DATA FOR THIS EXERCISE:

(* ===== verification/FlagsExamples.v ===== *)
(** * Concrete builders

    A builder whose emitted code is a list of constants, and the interpreter's
    state after it executed them: the inputs of the examples of the flag
    theorems. *)
From Stdlib Require Import ZArith Lia Bool.
From stdpp Require Import base gmap list numbers option.
From S2P Require Import Prelude IR ALUOps Interp IRSpec InterpRefines Emitter EmitterLogic Flags FlagsSpec FlagsBlocks FlagsCorrect.
#[local] Open Scope Z_scope.

(** Node 1 is the code block, node [2 + i] the [i]-th constant. *)
Definition start_emitter : IREmitter :=
  mkEmitter {[1%nat := mkOp OP_BEGINBLOCK 0 0 []]} ∅ [1%nat] [] 2.
Definition add_constant (e : IREmitter) (v : Z) : IREmitter :=
  CreateNode (mkOp (OP_CONSTANT v) 8 8 []) e.
Definition constants (vals : list Z) : IREmitter := foldl add_constant start_emitter vals.

Definition builder_of (nopf : bool) (vals : list Z) (d : DeferredFlagData) : OpDispatchBuilder :=
  mkBuilder (constants vals) d Nothing 0 0 0 0 0 false false false (mkConfig nopf false true false false) 0.

(** All seventeen flags hold [b]. *)
Definition flag_image (b : bool) : gmap Z Z :=
  foldr (fun loc F => set_rflag F loc b) ∅ FlagOffsets.

Fixpoint constant_cells (n : NodeID) (vals : list Z) : gmap nat Z :=
  match vals with [] => ∅ | v :: vals => <[n := v]> (constant_cells (S n) vals) end.
Definition state_of (vals : list Z) (F : gmap Z Z) : IROpData :=
  mkData 0 (constant_cells 2 vals) F ∅ false false 0.

Lemma flag_image_wf b : flags_wf (flag_image b).
Proof. destruct b; repeat constructor; eexists; vm_compute; reflexivity. Qed.

Lemma constants_fold e vals :
  Before e <> [] ->
  NextNode (foldl add_constant e vals) = (NextNode e + length vals)%nat /\
  Before (foldl add_constant e vals) <> [] /\
  (forall n, (n < NextNode e)%nat -> Data (foldl add_constant e vals) !! n = Data e !! n) /\
  (forall i v, vals !! i = Some v ->
     Data (foldl add_constant e vals) !! (NextNode e + i)%nat = Some (mkOp (OP_CONSTANT v) 8 8 [])).
Proof.
  revert e. induction vals as [|v vals IH]; intros e He; cbn [foldl length].
  - repeat split; [lia|exact He|]. intros i v Hv. discriminate.
  - destruct (IH (add_constant e v)) as (H1 & H2 & H3 & H4); [cbn; destruct (Before e); discriminate|].
    cbn [add_constant CreateNode NextNode] in *. repeat split; [lia|exact H2| |].
    + intros n Hn. rewrite H3 by lia. cbn. apply lookup_insert_ne. lia.
    + intros [|i] w Hw; cbn in Hw.
      * injection Hw as ->. rewrite Nat.add_0_r, H3 by lia. cbn. apply lookup_insert_eq.
      * replace (NextNode e + S i)%nat with (S (NextNode e) + i)%nat by lia. auto.
Qed.

Lemma constant_cells_spec n vals :
  (forall i v, vals !! i = Some v -> constant_cells n vals !! (n + i)%nat = Some v) /\
  (forall m, (n + length vals <= m)%nat -> constant_cells n vals !! m = None).
Proof.
  revert n. induction vals as [|v vals IH]; intros n; cbn [constant_cells length].
  - split; [discriminate|]. intros; apply lookup_empty.
  - destruct (IH (S n)) as [H1 H2]. split.
    + intros [|i] w Hw; cbn in Hw.
      * injection Hw as ->. rewrite Nat.add_0_r. apply lookup_insert_eq.
      * rewrite lookup_insert_ne by lia. replace (n + S i)%nat with (S n + i)%nat by lia. auto.
    + intros m Hm. rewrite lookup_insert_ne by lia. apply H2. lia.
Qed.

Section Constants.
Context `{Backend : IRBackend}.
Variables (nopf : bool) (vals : list Z) (d : DeferredFlagData) (F : gmap Z Z).

Lemma constants_good : good (emitter (builder_of nopf vals d)) (state_of vals F).
Proof.
  destruct (constants_fold start_emitter vals ltac:(discriminate)) as (H1 & H2 & _).
  constructor; cbn [emitter OpDispatchBuilder_HasEmitter builder_emitter builder_of].
  - exact H2.
  - intros n Hn. unfold constants in Hn. rewrite H1 in Hn. cbn in Hn.
    apply (constant_cells_spec 2 vals). lia.
Qed.

Lemma constants_val i v :
  vals !! i = Some v -> 0 <= v < 2 ^ 64 ->
  val (emitter (builder_of nopf vals d)) (state_of vals F) (2 + i) v 8.
Proof.
  intros Hv Hr. pose proof (lookup_lt_Some _ _ _ Hv).
  destruct (constants_fold start_emitter vals ltac:(discriminate)) as (H1 & _ & _ & H4).
  constructor; cbn [emitter OpDispatchBuilder_HasEmitter builder_emitter builder_of].
  - unfold constants. rewrite H1. cbn. lia.
  - exists (mkOp (OP_CONSTANT v) 8 8 []). split; [|reflexivity]. apply (H4 i v Hv).
  - unfold cell. cbn [SSAData state_of]. rewrite (proj1 (constant_cells_spec 2 vals) i v Hv). reflexivity.
  - exact Hr.
  - reflexivity.
Qed.

Lemma constants_operand sz i v :
  vals !! i = Some v -> operand_size sz -> 0 <= v < 2 ^ (8 * sz) ->
  operand (builder_of nopf vals d) (state_of vals F) sz (2 + i) v.
Proof.
  intros Hv Hs Hr. split; [exact Hr|]. exists 8.
  unfold operand_size in Hs. split; [lia|]. apply constants_val; [exact Hv|].
  pose proof (Z.pow_le_mono_r 2 (8 * sz) 64). lia.
Qed.
End Constants.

WORK INSTRUCTION: Exactly as they appear above, output the lines of the data from the first through the one that contains "Lemma flag_image_wf b", and only those lines.

OUTPUT OF THE TASK:
(* ===== verification/FlagsExamples.v ===== *)
(** * Concrete builders

    A builder whose emitted code is a list of constants, and the interpreter's
    state after it executed them: the inputs of the examples of the flag
    theorems. *)
From Stdlib Require Import ZArith Lia Bool.
From stdpp Require Import base gmap list numbers option.
From S2P Require Import Prelude IR ALUOps Interp IRSpec InterpRefines Emitter EmitterLogic Flags FlagsSpec FlagsBlocks FlagsCorrect.
#[local] Open Scope Z_scope.

(** Node 1 is the code block, node [2 + i] the [i]-th constant. *)
Definition start_emitter : IREmitter :=
  mkEmitter {[1%nat := mkOp OP_BEGINBLOCK 0 0 []]} ∅ [1%nat] [] 2.
Definition add_constant (e : IREmitter) (v : Z) : IREmitter :=
  CreateNode (mkOp (OP_CONSTANT v) 8 8 []) e.
Definition constants (vals : list Z) : IREmitter := foldl add_constant start_emitter vals.

Definition builder_of (nopf : bool) (vals : list Z) (d : DeferredFlagData) : OpDispatchBuilder :=
  mkBuilder (constants vals) d Nothing 0 0 0 0 0 false false false (mkConfig nopf false true false false) 0.

(** All seventeen flags hold [b]. *)
Definition flag_image (b : bool) : gmap Z Z :=
  foldr (fun loc F => set_rflag F loc b) ∅ FlagOffsets.

Fixpoint constant_cells (n : NodeID) (vals : list Z) : gmap nat Z :=
  match vals with [] => ∅ | v :: vals => <[n := v]> (constant_cells (S n) vals) end.
Definition state_of (vals : list Z) (F : gmap Z Z) : IROpData :=
  mkData 0 (constant_cells 2 vals) F ∅ false false 0.

Lemma flag_image_wf b : flags_wf (flag_image b).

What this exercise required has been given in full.